Lockhart's speech otherwise closely paralleled remarks he made Sept. 6.
Mishkin Also Speaking
Fed Governor Frederic Mishkin is also speaking Monday. His comments will undoubtedly be closely parsed by Wall Street for clues about the economy's health and the central bank's upcoming decision.
The government reported on Friday that U.S. nonfarm payrolls shrank by 4,000 jobs in August, the first fall in four years, raising expectations the Fed would need to cut its benchmark federal funds rate.
However, in a sign consumer spending remained resilient despite the housing market downturn and financial market turbulence, major retailers turned in better-than-expected August sales.
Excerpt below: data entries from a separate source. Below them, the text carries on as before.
(** Before the occurrence there is none. *)
Lemma first_occ_before t s a b p q : first_occ t s a b → t ≠ [] → a = p ++ q → contains t p = false.
Proof.
  intros [Hs Hf] Ht Ha. apply contains_false. intros c d Hp. specialize (Hf c (d ++ q ++ t ++ b)).
  rewrite Hs, Ha, Hp, <-!app_assoc in Hf. specialize (Hf eq_refl). rewrite !length_app in Hf. destruct t; [done|].
  simpl in Hf. lia.
Qed.

(** ** [bytes.decode("utf-8", errors="replace")]

    A decoder state: nothing, or a character that has begun, with its value so far, the
    number of bytes that are missing and the bounds of the next one.  A byte that does not
    fit ends the begun character with one replacement character and is looked at again. *)
Section utf8.
Local Open Scope Z_scope.

Definition utf8_replacement : Z := 65533.
Record begun := MkBegun { u_value : Z; u_missing : nat; u_low : Z; u_high : Z }.

Definition utf8_start (b : Z) : text * option begun :=
  if bool_decide (0 <= b <= 127) then ([b], None)
  else if bool_decide (194 <= b <= 223) then ([], Some (MkBegun (b - 192) 1 128 191))
  else if bool_decide (224 <= b <= 239) then
    ([], Some (MkBegun (b - 224) 2 (if decide (b = 224) then 160 else 128) (if decide (b = 237) then 159 else 191)))
  else if bool_decide (240 <= b <= 244) then
    ([], Some (MkBegun (b - 240) 3 (if decide (b = 240) then 144 else 128) (if decide (b = 244) then 143 else 191)))
  else ([utf8_replacement], None).
Definition utf8_step (s : option begun) (b : Z) : text * option begun :=
  match s with
  | None => utf8_start b
  | Some u =>
      if bool_decide (u_low u <= b <= u_high u) then
        let v := u_value u * 64 + (b - 128) in
        match u_missing u with
        | S (S n) => ([], Some (MkBegun v (S n) 128 191))
        | _ => ([v], None)
        end
      else (utf8_replacement :: (utf8_start b).1, (utf8_start b).2)
  end.
Fixpoint utf8_run (s : option begun) (bs : list Z) : text * option begun :=
  match bs with
  | [] => ([], s)
  | b :: bs => let '(t, s) := utf8_step s b in let '(t', s) := utf8_run s bs in (t ++ t', s)
  end.
Definition utf8_end (s : option begun) : text := match s with None => [] | Some _ => [utf8_replacement] end.
Definition utf8_decode (bs : list Z) : text := let '(t, s) := utf8_run None bs in t ++ utf8_end s.

Lemma utf8_run_app a b : ∀ s,
  utf8_run s (a ++ b) = ((utf8_run s a).1 ++ (utf8_run (utf8_run s a).2 b).1, (utf8_run (utf8_run s a).2 b).2).
Proof.
  induction a as [|x a IH]; intros s; simpl; [by destruct (utf8_run s b)|]. destruct (utf8_step s x) as [t s1]. rewrite IH.
  destruct (utf8_run s1 a) as [t1 s2]. simpl. by rewrite app_assoc.
Qed.

Lemma utf8_decode_run bs : utf8_decode bs = (utf8_run None bs).1 ++ utf8_end (utf8_run None bs).2.
Proof. unfold utf8_decode. by destruct (utf8_run None bs). Qed.

(** Behind a text that does not end with a broken character decoding starts anew. *)
Lemma utf8_decode_app a b :
  last (utf8_decode a) ≠ Some utf8_replacement → utf8_decode (a ++ b) = utf8_decode a ++ utf8_decode b.
Proof.
  rewrite !utf8_decode_run, utf8_run_app. destruct (utf8_run None a) as [t [u|]]; simpl.
  - by rewrite last_snoc.
  - intros _. by rewrite app_nil_r, app_assoc.
Qed.

(** Only broken characters at the end change when bytes are added. *)
Lemma utf8_decode_stable a b t k :
  utf8_decode a = t ++ replicate k utf8_replacement → last t ≠ Some utf8_replacement → t `prefix_of` utf8_decode (a ++ b).
Proof.
  rewrite !utf8_decode_run, utf8_run_app. destruct (utf8_run None a) as [ta s]. simpl. intros E Hl.
  assert (t `prefix_of` ta) as Hp; [|by do 2 apply prefix_app_r]. destruct s as [u|]; simpl in E; [|rewrite app_nil_r in E; subst; by apply prefix_app_r].
  destruct k as [|k]; [rewrite app_nil_r in E; subst; by rewrite last_snoc in Hl|].
  rewrite replicate_S_end, app_assoc in E. apply app_inj_2 in E as [-> _]; [|done]. by apply prefix_app_r.
Qed.
End utf8.

(** A two-byte and a three-byte character, a broken one, and one cut at the end. *)
Example utf8_decode_examples :
  utf8_decode [195; 169; 227; 129; 174; 97]%Z = [233; 12398; 97]%Z
  ∧ utf8_decode [227; 129; 97; 227]%Z = [65533; 97; 65533]%Z ∧ utf8_decode [237; 160; 128]%Z = [65533; 65533; 65533]%Z.
Proof. by vm_compute. Qed.
Lemma through_detok o i n r : output_ids_through_stop (set_detok o i n r) = output_ids_through_stop r.
Proof using. done. Qed.

(** A check only adds to what has been handed out. *)
Lemma detok_checked r r' : detok_ok r → unfinished r → checked r (o_output r) r' → detok_ok r'.
Proof using.
  intros Hd [_ Hn _ _ _] (_ & (ids & f & n & p & Hr') & Hout). unfold detok_ok in *.
  assert (output_ids_through_stop r = o_output r) as Hth by (unfold output_ids_through_stop; by rewrite Hn).
  assert (o_offsets r' = o_offsets r ∧ o_prompt r' = o_prompt r ∧ o_surr_and_decode_ids r' = o_surr_and_decode_ids r
    ∧ o_cur_decode_ids_len r' = o_cur_decode_ids_len r) as (-> & -> & -> & ->) by (by rewrite Hr').
  destruct (o_offsets r) as [[surr read]|]; [|done]. rewrite Hth in Hd. destruct Hd as (-> & -> & -> & Hle).
  split_and!; try done.
  - by rewrite <-Hout, take_take, Nat.min_l by done.
  - rewrite <-Hout, length_take in Hle. lia.
Qed.

Lemma detok_refresh r :
  detok_ok r →
  let '((ids, _), r') := init_incremental_detokenize r in
  detok_ok r' ∧ ids = drop (length (o_prompt r) - INIT_INCREMENTAL_DETOKENIZATION_OFFSET) (o_prompt r) ++ output_ids_through_stop r.
Proof using.
  unfold init_incremental_detokenize, detok_ok. set (T := output_ids_through_stop r).
  destruct (o_offsets r) as [[surr read]|]; simpl.
  - intros (-> & -> & -> & Hle). rewrite <-app_assoc, take_drop, through_detok. fold T. by rewrite take_ge by done.
  - intros _. rewrite through_detok. fold T. by rewrite take_ge by done.
Qed.

(** The ids handed out do not change what is finished. *)
Lemma outcome_detok r : outcome_ok r → outcome_ok (init_incremental_detokenize r).2.
Proof using.
  unfold init_incremental_detokenize. intros [[Hr Hn Hp Hs Hm]|(f & Hf & Hl & Hok)]; destruct (o_offsets r) as [[??]|]; simpl;
    try (left; by split); right; exists f; by destruct f.
Qed.
Lemma settings_detok r : settings_ok r → settings_ok (init_incremental_detokenize r).2.
Proof using. unfold init_incremental_detokenize. intros [???]. destruct (o_offsets r) as [[??]|]; by split. Qed.
Lemma through_init r : output_ids_through_stop (init_incremental_detokenize r).2 = output_ids_through_stop r.
Proof using. unfold init_incremental_detokenize. by destruct (o_offsets r) as [[??]|]. Qed.

(** A step of any request. *)
Lemma step_spec r tokens :
  settings_ok r → outcome_ok r → detok_ok r → tokens ≠ [] → tokens ∈ all →
  ∃ r', accept decode re_search tokens r = Ok r' ∧ settings_ok r' ∧ outcome_ok r' ∧ detok_ok r'
    ∧ take (length (output_ids_through_stop r)) (output_ids_through_stop r') = output_ids_through_stop r.
Proof using.
  intros Hs [Hu|Hf] Hd Hne Hin.
  - destruct (accept_spec r tokens Hs Hu Hne Hin) as (r' & E & Hc). pose proof (detok_checked r r' Hd Hu Hc) as Hd'.
    destruct Hc as (Ho & (ids & f & n & p & ->) & Ht). eexists. split_and!; [done|destruct Hs; by split|done|done|].
    destruct Hu as [_ Hn _ _ _]. unfold output_ids_through_stop at 1 3. by rewrite Hn.
  - destruct Hf as (f & Hf & Hok). exists r. unfold accept, o_finished. rewrite Hf. split_and!; try done.
    + right. by exists f.
    + by rewrite take_ge by done.
Qed.

(** A run of decode steps. *)
Lemma decode_run_spec steps : ∀ r,
  settings_ok r → outcome_ok r → detok_ok r → Forall (λ l, l ≠ []) steps → (∀ l, l ∈ steps → l ∈ all) →
  ∃ r', decode_run steps r = Ok r' ∧ outcome_ok r' ∧ detok_ok r'
    ∧ take (length (output_ids_through_stop r)) (output_ids_through_stop r') = output_ids_through_stop r.
Proof using.
  induction steps as [|tokens steps IH]; intros r Hs Ho Hd Hne Hin; simpl.
  - exists r. split_and!; try done. by rewrite take_ge by done.
  - apply Forall_cons in Hne as [Hne Hne']. destruct (step_spec r tokens Hs Ho Hd Hne (Hin _ (list_elem_of_here _ _))) as (r1 & -> & Hs1 & Ho1 & Hd1 & Ht1).
    simpl. pose proof (detok_refresh r1 Hd1) as Hd2. pose proof (through_init r1) as Ht2.
    pose proof (outcome_detok r1 Ho1). pose proof (settings_detok r1 Hs1).
    destruct (init_incremental_detokenize r1) as [[ids k] r2]. destruct Hd2 as [Hd2 _]. simpl in *.
    destruct (IH r2) as (r' & -> & Ho' & Hd' & Ht'); [done..|intros l Hl; apply Hin; by right|]. exists r'. split_and!; try done.
    rewrite <-Ht1 at 2. rewrite <-Ht2, <-Ht' at 1. rewrite take_take. f_equal.
    rewrite <-Ht1, Ht2. rewrite length_take. lia.
Qed.
End run.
So a rate cut, though widely anticipated, is not guaranteed. Bad economic news could cause more jitters for Wall Street this week, but also, any indication that the Fed might keep rates steady will most certainly trigger heavy selling.
The Fed has said for months that with the economy growing moderately, inflation is its primary concern. Since stocks tumbled in late July, the Fed has lowered the discount rate it charges banks, injected about $320 billion into the banking system through repurchase agreements, and said it is prepared to act as needed to keep the stock market's plunge from damaging the economy. But it has stopped short of announcing a reduction in the benchmark federal funds rate.
Economic Data This Week
Investors will be poring over the economic data all week. Tuesday's reading on the U.S. trade deficit will be a particularly closely watched report. But like last week, Friday is the big data day and should help investors gauge how American consumers and businesses are faring and how the Fed might act when it meets next week.
Despite all the negative feelings out there, economists anticipate Friday's data to show that the average U.S. consumer isn't caving under the weight of the slumping housing market. August retail sales are expected to have ticked up 0.2 percent, following July's 0.3 percent increase, and the University of Michigan's preliminary September consumer sentiment reading is forecast to show little change from August.
Analysts also predict that Friday's data will show that businesses kept chugging along late this summer, albeit modestly. Industrial production is predicted to have increased 0.2 percent in August, following a 0.3 percent gain in July, and August capacity utilization is anticipated to register at 82 percent, about the same as in July. Business inventories are expected to have risen 0.3 percent in July after rising 0.4 percent in June.